Second Harmonic Generation Signals in Rabbit Sclera As a Tool for Evaluation of Therapeutic Tissue Cross-linking (TXL) for Myopia.

Abstract

Methods to strengthen tissue by introducing chemical bonds (non-enzymatic cross-linking) into structural proteins (fibrillar collagens) for therapy include photochemical cross-linking and tissue cross-linking (TXL) methods. Such methods for inducing mechanical tissue property changes are being employed to the cornea in corneal thinning (mechanically weakened) disorders such as keratoconus as well as the sclera in progressive myopia, where thinning and weakening of the posterior sclera occurs and likely contributes to axial elongation. The primary target proteins for such tissue strengthening are fibrillar collagens which constitute the great majority of dry weight proteins in the cornea and sclera. Fortuitously, fibrillar collagens are the main source of second harmonic generation signals in the tissue extracellular space.

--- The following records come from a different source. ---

Lemma startGeneration_cases (selectedFiles : list Item) (w : World) (s : State) :
  net w = oracle ->
  exists sums w' s',
    startGeneration selectedFiles (w, s) = (Normal tt, (w', s')) /\
    Forall2 summary_of selectedFiles sums /\
    testCaseSummaries s' = sums /\
    isGenerating s' = false /\
    error s' = "" /\
    reported s' = reported s ++ [sums].
Proof.
  intros Hnet. unfold startGeneration.
  unfold setIsGenerating, setError, setCurrentFileIndex, setTestCaseSummaries,
    setGeneratedTestCases.
  unfold bind at 1, modify at 1. cbn [fst snd].
  unfold bind at 1, modify at 1. cbn [fst snd].
  unfold bind at 1, modify at 1. cbn [fst snd].
  unfold bind at 1, modify at 1. cbn [fst snd].
  unfold bind at 1, modify at 1. cbn [fst snd].
  cbn [currentFileIndex testCaseSummaries isGenerating error generatedTestCases reported].
  set (s0 := mkState _ _ _ _ _ _).
  destruct (processFiles_cases selectedFiles 0 [] w s0 Hnet eq_refl)
    as (sums & w' & s' & Hrun & _ & Hall & Hts & Hg & He & Hr).
  unfold try_finally, try_catch. unfold bind at 1. rewrite Hrun.
  unfold onTestCasesGenerated, modify. cbn [fst snd].
  eexists sums, w', _. split; [reflexivity |].
  cbn [currentFileIndex testCaseSummaries isGenerating error generatedTestCases reported].
  rewrite Hts, He, Hr. done.
Qed.

End Run.

Lemma generateTestCasesForFile_outcome
    {S} (code fileName : string) (w : World) (s : S) :
  exists testCases w',
    @generateTestCasesForFile S code fileName (w, s) = (Normal testCases, (w', s)) /\
    sent w' = sent w ++ [generation_request code] /\
    net w' = net w /\
    ((errlog w' = errlog w /\
      exists r data test_cases,
        net w (sent w) (generation_request code) = Resolved r /\
        ok r = true /\ json r = Normal data /\
        get data "test_cases" = Normal test_cases /\
        testCases = if truthy test_cases then test_cases else JArr []) \/
     (testCases = mockTestCases fileName /\
      exists e, errlog w' = errlog w ++ [("❌ API Error:", e)])).
Proof.
  unfold generateTestCasesForFile. run_monad.
  destruct (net w (sent w) (generation_request code)) as [e|r] eqn:Hnet; simpl.
  { eexists _, _. repeat (split; [reflexivity |]). right. split; [done | by eexists]. }
  destruct (ok r) eqn:Hok; simpl.
  2: { eexists _, _. repeat (split; [reflexivity |]). right. split; [done | by eexists]. }
  destruct (json r) as [data|e] eqn:Hjson; simpl.
  2: { eexists _, _. repeat (split; [reflexivity |]). right. split; [done | by eexists]. }
  destruct (get data "test_cases") as [test_cases|e] eqn:Hget; simpl.
  2: { eexists _, _. repeat (split; [reflexivity |]). right. split; [done | by eexists]. }
  eexists _, _. repeat (split; [reflexivity |]). left. split; [done |].
  by exists r, data, test_cases.
Qed.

Therefore, modifications of the collagen proteins, such as those induced through cross-linking therapies, could potentially be detected and quantitated through the use of second harmonic generation microscopy (SHGM). Monitoring SHGM signals through the use of a laser scanning microscopy system coupled with an infrared excitation light source is an exciting modern imaging method that is enjoying widespread usage in the biomedical sciences. Thus, the present study was undertaken in order to evaluate the use of SHGM microscopy as a means to measure induced cross-linking effects in ex vivo rabbit sclera, following an injection of a chemical cross-linking agent into the sub-Tenon's space (sT), an injection approach that is standard practice for causing ocular anesthesia during ophthalmologic clinical procedures. The chemical cross-linking agent, sodium hydroxymethylglycinate (SMG), is from a class of cosmetic preservatives known as formaldehyde releasing agents (FARs). Scleral changes following reaction with SMG resulted in increases in SHG signals and correlated with shifts in thermal denaturation temperature, a standard method for evaluating induced tissue cross-linking effects.